Information supplied |

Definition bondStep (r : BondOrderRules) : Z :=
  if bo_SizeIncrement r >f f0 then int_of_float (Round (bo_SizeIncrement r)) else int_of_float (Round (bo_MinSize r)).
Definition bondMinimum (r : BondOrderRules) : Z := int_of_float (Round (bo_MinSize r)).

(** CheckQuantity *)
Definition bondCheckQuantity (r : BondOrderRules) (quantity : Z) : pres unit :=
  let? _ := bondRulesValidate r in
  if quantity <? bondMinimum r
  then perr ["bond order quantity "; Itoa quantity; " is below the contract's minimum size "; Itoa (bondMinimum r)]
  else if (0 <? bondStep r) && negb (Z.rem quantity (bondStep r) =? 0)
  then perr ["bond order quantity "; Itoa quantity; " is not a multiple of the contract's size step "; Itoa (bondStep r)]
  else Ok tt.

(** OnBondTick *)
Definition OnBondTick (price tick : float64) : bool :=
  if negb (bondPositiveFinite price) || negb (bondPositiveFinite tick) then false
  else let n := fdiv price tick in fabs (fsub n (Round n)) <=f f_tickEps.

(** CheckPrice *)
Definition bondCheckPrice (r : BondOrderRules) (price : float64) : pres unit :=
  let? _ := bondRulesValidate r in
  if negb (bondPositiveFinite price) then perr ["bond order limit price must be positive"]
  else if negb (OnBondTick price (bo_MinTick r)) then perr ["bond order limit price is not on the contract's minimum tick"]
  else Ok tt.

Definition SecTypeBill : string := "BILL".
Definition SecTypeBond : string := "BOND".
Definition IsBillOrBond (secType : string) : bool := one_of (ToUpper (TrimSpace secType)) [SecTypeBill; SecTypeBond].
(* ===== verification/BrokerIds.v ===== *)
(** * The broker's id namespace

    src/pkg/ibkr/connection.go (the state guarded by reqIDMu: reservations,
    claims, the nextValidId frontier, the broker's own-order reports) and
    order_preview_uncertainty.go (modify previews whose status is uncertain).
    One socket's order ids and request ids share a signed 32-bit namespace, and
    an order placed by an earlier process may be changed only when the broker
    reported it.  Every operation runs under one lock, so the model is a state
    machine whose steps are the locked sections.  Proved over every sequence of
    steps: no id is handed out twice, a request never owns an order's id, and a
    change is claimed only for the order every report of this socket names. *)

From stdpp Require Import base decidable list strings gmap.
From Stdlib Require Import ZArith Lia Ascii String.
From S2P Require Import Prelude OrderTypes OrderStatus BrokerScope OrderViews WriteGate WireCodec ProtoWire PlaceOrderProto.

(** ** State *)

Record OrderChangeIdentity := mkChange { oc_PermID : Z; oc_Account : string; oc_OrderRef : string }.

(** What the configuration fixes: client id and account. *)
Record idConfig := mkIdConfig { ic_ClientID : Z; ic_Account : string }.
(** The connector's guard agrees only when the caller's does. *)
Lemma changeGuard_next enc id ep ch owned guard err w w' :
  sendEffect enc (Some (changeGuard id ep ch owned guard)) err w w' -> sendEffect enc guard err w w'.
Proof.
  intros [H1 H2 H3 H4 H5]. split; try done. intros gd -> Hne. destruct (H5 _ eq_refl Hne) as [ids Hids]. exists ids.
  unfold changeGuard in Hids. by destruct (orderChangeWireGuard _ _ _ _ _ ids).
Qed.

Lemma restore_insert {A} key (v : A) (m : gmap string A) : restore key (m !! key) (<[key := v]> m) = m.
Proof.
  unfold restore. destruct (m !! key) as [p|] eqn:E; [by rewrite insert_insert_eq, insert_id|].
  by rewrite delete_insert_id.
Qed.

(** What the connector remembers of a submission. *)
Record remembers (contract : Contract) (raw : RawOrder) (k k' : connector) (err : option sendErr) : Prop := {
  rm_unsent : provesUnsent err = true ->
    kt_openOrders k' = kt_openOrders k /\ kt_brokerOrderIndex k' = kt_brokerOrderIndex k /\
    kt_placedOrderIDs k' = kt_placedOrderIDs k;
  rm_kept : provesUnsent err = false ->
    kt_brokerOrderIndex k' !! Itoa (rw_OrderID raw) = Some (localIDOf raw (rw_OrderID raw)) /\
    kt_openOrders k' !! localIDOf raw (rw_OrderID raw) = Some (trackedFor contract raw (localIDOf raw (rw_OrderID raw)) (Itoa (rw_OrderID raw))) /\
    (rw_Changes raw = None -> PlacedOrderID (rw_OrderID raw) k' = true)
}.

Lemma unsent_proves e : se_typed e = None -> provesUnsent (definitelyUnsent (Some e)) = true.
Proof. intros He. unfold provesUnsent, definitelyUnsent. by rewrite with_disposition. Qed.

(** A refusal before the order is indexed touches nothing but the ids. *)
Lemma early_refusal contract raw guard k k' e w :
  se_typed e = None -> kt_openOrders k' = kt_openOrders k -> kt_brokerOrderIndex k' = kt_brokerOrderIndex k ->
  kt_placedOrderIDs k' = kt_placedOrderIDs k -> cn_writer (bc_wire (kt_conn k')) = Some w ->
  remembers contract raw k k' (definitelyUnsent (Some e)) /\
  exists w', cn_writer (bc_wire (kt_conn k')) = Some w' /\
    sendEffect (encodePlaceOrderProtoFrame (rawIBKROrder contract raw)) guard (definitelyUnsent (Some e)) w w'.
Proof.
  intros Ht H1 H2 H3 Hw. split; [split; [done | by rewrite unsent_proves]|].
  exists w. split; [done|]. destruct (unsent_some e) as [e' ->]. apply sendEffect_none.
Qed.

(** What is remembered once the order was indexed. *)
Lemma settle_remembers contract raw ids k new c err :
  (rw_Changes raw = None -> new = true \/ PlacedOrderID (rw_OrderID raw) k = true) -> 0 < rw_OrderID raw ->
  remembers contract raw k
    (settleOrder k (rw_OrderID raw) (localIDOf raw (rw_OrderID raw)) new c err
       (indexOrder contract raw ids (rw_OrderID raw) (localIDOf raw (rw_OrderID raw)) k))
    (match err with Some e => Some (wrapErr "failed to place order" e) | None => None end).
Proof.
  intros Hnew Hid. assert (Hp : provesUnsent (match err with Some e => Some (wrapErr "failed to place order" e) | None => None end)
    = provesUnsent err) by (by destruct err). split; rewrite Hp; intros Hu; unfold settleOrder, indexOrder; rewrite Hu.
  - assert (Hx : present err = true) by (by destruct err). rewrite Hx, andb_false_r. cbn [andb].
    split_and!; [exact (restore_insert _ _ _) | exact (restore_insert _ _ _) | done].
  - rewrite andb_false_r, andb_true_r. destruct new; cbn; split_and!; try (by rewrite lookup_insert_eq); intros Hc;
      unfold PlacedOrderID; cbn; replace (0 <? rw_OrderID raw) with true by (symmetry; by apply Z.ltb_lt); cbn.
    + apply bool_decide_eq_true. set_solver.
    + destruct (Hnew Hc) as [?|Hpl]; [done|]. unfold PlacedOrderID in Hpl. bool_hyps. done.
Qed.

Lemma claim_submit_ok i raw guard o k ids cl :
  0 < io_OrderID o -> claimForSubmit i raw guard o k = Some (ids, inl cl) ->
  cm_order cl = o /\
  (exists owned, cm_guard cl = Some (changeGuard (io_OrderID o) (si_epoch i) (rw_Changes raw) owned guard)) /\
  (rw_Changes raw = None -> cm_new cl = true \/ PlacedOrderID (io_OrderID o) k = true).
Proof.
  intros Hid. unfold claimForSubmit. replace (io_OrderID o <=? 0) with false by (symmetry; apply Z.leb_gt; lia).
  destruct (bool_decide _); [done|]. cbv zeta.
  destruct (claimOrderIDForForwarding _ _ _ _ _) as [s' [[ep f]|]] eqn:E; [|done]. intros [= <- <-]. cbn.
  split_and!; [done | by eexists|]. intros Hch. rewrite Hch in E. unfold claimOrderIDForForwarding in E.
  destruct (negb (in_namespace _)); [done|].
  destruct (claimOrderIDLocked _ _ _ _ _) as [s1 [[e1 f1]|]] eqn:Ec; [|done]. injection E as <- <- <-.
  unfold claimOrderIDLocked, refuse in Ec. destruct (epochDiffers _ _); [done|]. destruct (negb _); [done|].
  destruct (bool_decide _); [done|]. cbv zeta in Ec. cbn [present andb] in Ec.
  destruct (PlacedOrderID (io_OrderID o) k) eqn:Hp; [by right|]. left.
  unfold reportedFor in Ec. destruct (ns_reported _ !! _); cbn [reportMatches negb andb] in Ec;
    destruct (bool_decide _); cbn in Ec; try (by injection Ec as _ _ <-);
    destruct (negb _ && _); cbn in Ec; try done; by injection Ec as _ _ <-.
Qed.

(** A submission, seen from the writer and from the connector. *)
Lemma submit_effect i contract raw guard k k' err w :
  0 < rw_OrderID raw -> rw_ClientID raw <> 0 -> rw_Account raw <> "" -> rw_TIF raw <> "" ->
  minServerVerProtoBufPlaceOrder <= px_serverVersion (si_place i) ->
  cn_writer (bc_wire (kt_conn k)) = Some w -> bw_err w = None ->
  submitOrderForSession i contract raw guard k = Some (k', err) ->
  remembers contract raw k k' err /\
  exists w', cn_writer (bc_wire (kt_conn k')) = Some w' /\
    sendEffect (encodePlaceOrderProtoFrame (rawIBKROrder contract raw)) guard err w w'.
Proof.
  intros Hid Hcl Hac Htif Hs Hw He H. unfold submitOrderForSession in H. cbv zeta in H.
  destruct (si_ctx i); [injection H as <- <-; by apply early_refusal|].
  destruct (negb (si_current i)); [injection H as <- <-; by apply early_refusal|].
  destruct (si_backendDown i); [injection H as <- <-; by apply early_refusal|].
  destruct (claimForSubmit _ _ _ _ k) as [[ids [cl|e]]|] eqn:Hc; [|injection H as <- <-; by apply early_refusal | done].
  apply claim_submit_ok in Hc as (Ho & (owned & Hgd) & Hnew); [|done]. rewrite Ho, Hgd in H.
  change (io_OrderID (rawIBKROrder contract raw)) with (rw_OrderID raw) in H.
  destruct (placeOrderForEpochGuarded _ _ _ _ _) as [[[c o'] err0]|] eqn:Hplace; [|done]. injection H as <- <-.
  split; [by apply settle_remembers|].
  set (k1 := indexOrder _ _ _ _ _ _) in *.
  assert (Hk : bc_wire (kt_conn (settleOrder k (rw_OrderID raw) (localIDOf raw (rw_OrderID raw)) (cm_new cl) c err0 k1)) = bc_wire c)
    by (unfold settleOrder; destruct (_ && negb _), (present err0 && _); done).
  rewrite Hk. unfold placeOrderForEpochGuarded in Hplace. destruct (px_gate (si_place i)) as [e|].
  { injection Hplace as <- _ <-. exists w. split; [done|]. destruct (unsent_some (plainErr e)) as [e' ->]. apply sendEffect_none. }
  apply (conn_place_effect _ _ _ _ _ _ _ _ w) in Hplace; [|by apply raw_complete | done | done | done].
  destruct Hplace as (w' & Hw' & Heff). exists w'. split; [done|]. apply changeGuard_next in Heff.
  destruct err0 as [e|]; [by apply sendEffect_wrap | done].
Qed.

Work instruction | Return every line from the entries above that contains the word "whose".

Output of the exercise |
    order_preview_uncertainty.go (modify previews whose status is uncertain).
    machine whose steps are the locked sections.  Proved over every sequence of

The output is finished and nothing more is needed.